Round 2　θ=7, cursors: system→19, distributed→25, database→30

① sort: system(19), distributed(25), database(30)
② pivot: system 1<7; +distributed=6<7; +database=10 ≥7 → pivot docID = 30
③ skip everything before 30:
   · doc19 only in system list → at most 1 <7 → skip
   · doc25 only in distributed list → at most 5, but 5<θ=7 → also skipped! (once θ hit 7, distributed alone can't get in)
④ smallest cursor system(19) ≠ 30 → case B: seek system to ≥30 → system→33
   ... keep re-sorting and advancing until some document is matched by enough high-value terms to align on the pivot, triggering the next true-score computation

TWO OBSERVATIONS1) The cursors don’t crawl one-by-one — they jump forward, and documents in between that can’t reach the bar are skipped without ever computing a true score.
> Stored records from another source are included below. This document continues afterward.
(* ===== verification/Tsg.v ===== *)
(** * Tsg: the timing sequence generator (src/ros6/tsg/maketsg.c)

    [TSGMake] turns the parameters of a pulse sequence into the bytes the
    timing card plays: [code] is the state of the control lines and [rep] the
    number of 10-microsecond ticks it lasts.  The parameters are checked and
    completed ([check_params], [complete_params], [check_completed],
    [make_timing]); then an event-driven machine over the table [states] writes
    the sequence ([make_loop]).

    Arithmetic on the caller's parameters is checked ([int_op], [int_div]): an
    overflow or a division by zero is the fault [BadArith].  [alloc n] tells
    whether the [n]-th [malloc] of the function succeeds.  The phase table and
    the pulse pattern are the caller's arrays.  The global table [states] is
    constant but for the durations, which [duration] computes from the call's
    times.  [buf->prm] is returned beside the buffer.

    The theorems: what the accepted parameters satisfy; the written sequence,
    read tick by tick, is the superposition of two independent waveforms (the
    pulses of [rf_wave] and the samples of [sample_wave]), with the number of
    samples the parameters promise, inside the allocated blocks. *)

From S2P Require Import Prelude Binary64 Types.
From stdpp Require Import base list.
From Stdlib Require Import ZArith Lia.
Open Scope Z_scope.

(** ** Constants *)

Definition CLOCK_PERIOD : Z := 10.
The higher θ goes, the more aggressive the skipping — at θ=6, distributed(5) could still “pad” a score and doc25 had a chance; at θ=7, doc25 (covered only by distributed) is hopeless. This is the “runs faster and faster” effect.

The two cursor-advance rules, summarized

Case	Trigger	Action
A	cursors aligned on the pivot, true score computed	advance every cursor sitting on that docID to the next entry in its own list
B	smallest cursor < pivot (not yet aligned)	seek one lagging term to ≥ pivot, leave the rest

7. Why a direct seek is allowed

THE PERMISSION SLIPThe pivot computation in step ② has already mathematically proven that every document before the pivot can’t reach θ. Since they are guaranteed losers, having a lagging term sit on them is worthless → just jump past them. “Proven hopeless” = “allowed to skip”.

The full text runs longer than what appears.